What the task asks: If a line contains "(** [aesm.AttestationKeyID]. *)", it is the last one to write out; begin with the first line of the records and copy each exactly.

Dataset records:
(** * TEE attestation provisioner (go/runtime/host/sgx): shallow embedding

    The Go code of the SGX runtime provisioner is embedded as state-passing
    functions.  External collaborators (AESM quoting service, Intel PCS
    client, consensus registry, enclave connection, quote codec and
    verifier) are fields of an environment record [Env]; they act on an
    abstract world [W], so they may answer differently on every call.
    Every collaborator call made by the driver is appended to a trace. *)

From stdpp Require Import gmap strings list fin_maps pretty.
From Stdlib Require Import ZArith.
From Stdlib.Strings Require Import Byte.

Local Open Scope string_scope.
Local Open Scope list_scope.
Local Open Scope Z_scope.

(** ** Data model *)

(** Go [[]byte]. *)
Definition Bytes := list byte.

(** [common.Namespace]: the runtime identifier. *)
Definition Namespace := Bytes.

(** [version.Version]. *)
Record Version := mkVersion { Major : N; Minor : N; Patch : N }.

(** [time.Time], in seconds. *)
Definition Time := Z.

(** Key of the TCB tables: the 6 FMSPC bytes read as one number. *)
Definition FMSPC := N.

(** [aesm.AttestationKeyType]; only the ECDSA-P256 tag is tested by the
    driver. *)
Inductive AttestationKeyType :=
| AttestationKeyECDSA_P256
| AttestationKeyOther (tag : N).

(** [aesm.AttestationKeyID]. *)
Record AttestationKeyID := mkKeyID { Index : N; Type_ : AttestationKeyType }.

(** [pcs.CertificationData]: the variants the driver's type switch sees. *)
Inductive CertificationData :=
| CertificationData_PCKCertificateChain (chain : Bytes)
| CertificationData_PPID (ppid : Bytes) (cpusvn : Bytes) (pcesvn pceid : N)
| CertificationData_Other (tag : N).

(** [pcs.QuoteSignatureECDSA_P256]. *)
Record QuoteSignatureECDSA_P256 := mkQS {
  AttestationPublicKey : Bytes;
  CertData : CertificationData;
}.

(** [pcs.QuoteSignature]: the interface value held by [quote.Signature]. *)
Inductive QuoteSignature :=
| SigECDSA_P256 (qs : QuoteSignatureECDSA_P256)
| SigOther (tag : N).

(** [pcs.Quote] (decoded). *)
Record Quote := mkQuote { ReportData : Bytes; Signature : QuoteSignature }.

(** [pcs.PCKInfo]. *)
Record PCKInfo := mkPCKInfo {
  PCK_FMSPC : FMSPC;
  PCK_CPUSVN : Bytes;
  PCK_PCESVN : N;
  PCK_PCEID : N;
}.

(** [pcs.TCBBundle]: the two signed documents, and the [nextUpdate] date
    the cache reads. *)
Record TCBBundle := mkBundle {
  TCBInfo : string;
  QEIdentity : string;
  NextUpdate : Time;
}.

(** [pcs.QuotePolicy] and [sgxQuote.Policy]. *)
Record QuotePolicy := mkQuotePolicy {
  Disabled : bool;
  TCBValidityPeriod : N;
  MinTCBEvaluationDataNumber : N;
}.
Record Policy := mkPolicy { Policy_PCS : option QuotePolicy }.

(** [pcs.QuoteBundle] and [sgxQuote.Quote]. *)
Record QuoteBundle := mkQuoteBundle { QB_Quote : Bytes; QB_TCB : TCBBundle }.
Record SgxQuote := mkSgxQuote { Quote_PCS : option QuoteBundle }.

(** [node.SGXAttestation]. *)
Record SGXAttestation := mkSGXAttestation {
  Versioned : N;
  Att_Quote : SgxQuote;
  Height : N;
  Att_Signature : Bytes;
}.

(** [node.CapabilityTEE] ([Hardware] is the constant
    [TEEHardwareIntelSGX]). *)
Record CapabilityTEE := mkCapabilityTEE {
  RAK : Bytes;
  REK : Bytes;
  Attestation : Bytes;
}.

(** Registry consensus parameters: [TEEFeatures] is a pointer. *)
Record TEEFeaturesSGX := mkSGXFeatures { PCS : bool }.
Record TEEFeatures := mkTEEFeatures { SGX : TEEFeaturesSGX }.
Record ConsensusParameters := mkParams { Params_TEEFeatures : option TEEFeatures }.

(** ** Errors *)

(** [pcs.TCBOutOfDateError]. *)
Record TCBOutOfDateError := mkTCBErr {
  Kind : N;
  Status : N;
  AdvisoryIDs : list string;
}.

Solution to the exercise:
(** * TEE attestation provisioner (go/runtime/host/sgx): shallow embedding

    The Go code of the SGX runtime provisioner is embedded as state-passing
    functions.  External collaborators (AESM quoting service, Intel PCS
    client, consensus registry, enclave connection, quote codec and
    verifier) are fields of an environment record [Env]; they act on an
    abstract world [W], so they may answer differently on every call.
    Every collaborator call made by the driver is appended to a trace. *)

From stdpp Require Import gmap strings list fin_maps pretty.
From Stdlib Require Import ZArith.
From Stdlib.Strings Require Import Byte.

Local Open Scope string_scope.
Local Open Scope list_scope.
Local Open Scope Z_scope.

(** ** Data model *)

(** Go [[]byte]. *)
Definition Bytes := list byte.

(** [common.Namespace]: the runtime identifier. *)
Definition Namespace := Bytes.

(** [version.Version]. *)
Record Version := mkVersion { Major : N; Minor : N; Patch : N }.

(** [time.Time], in seconds. *)
Definition Time := Z.

(** Key of the TCB tables: the 6 FMSPC bytes read as one number. *)
Definition FMSPC := N.

(** [aesm.AttestationKeyType]; only the ECDSA-P256 tag is tested by the
    driver. *)
Inductive AttestationKeyType :=
| AttestationKeyECDSA_P256
| AttestationKeyOther (tag : N).

(** [aesm.AttestationKeyID]. *)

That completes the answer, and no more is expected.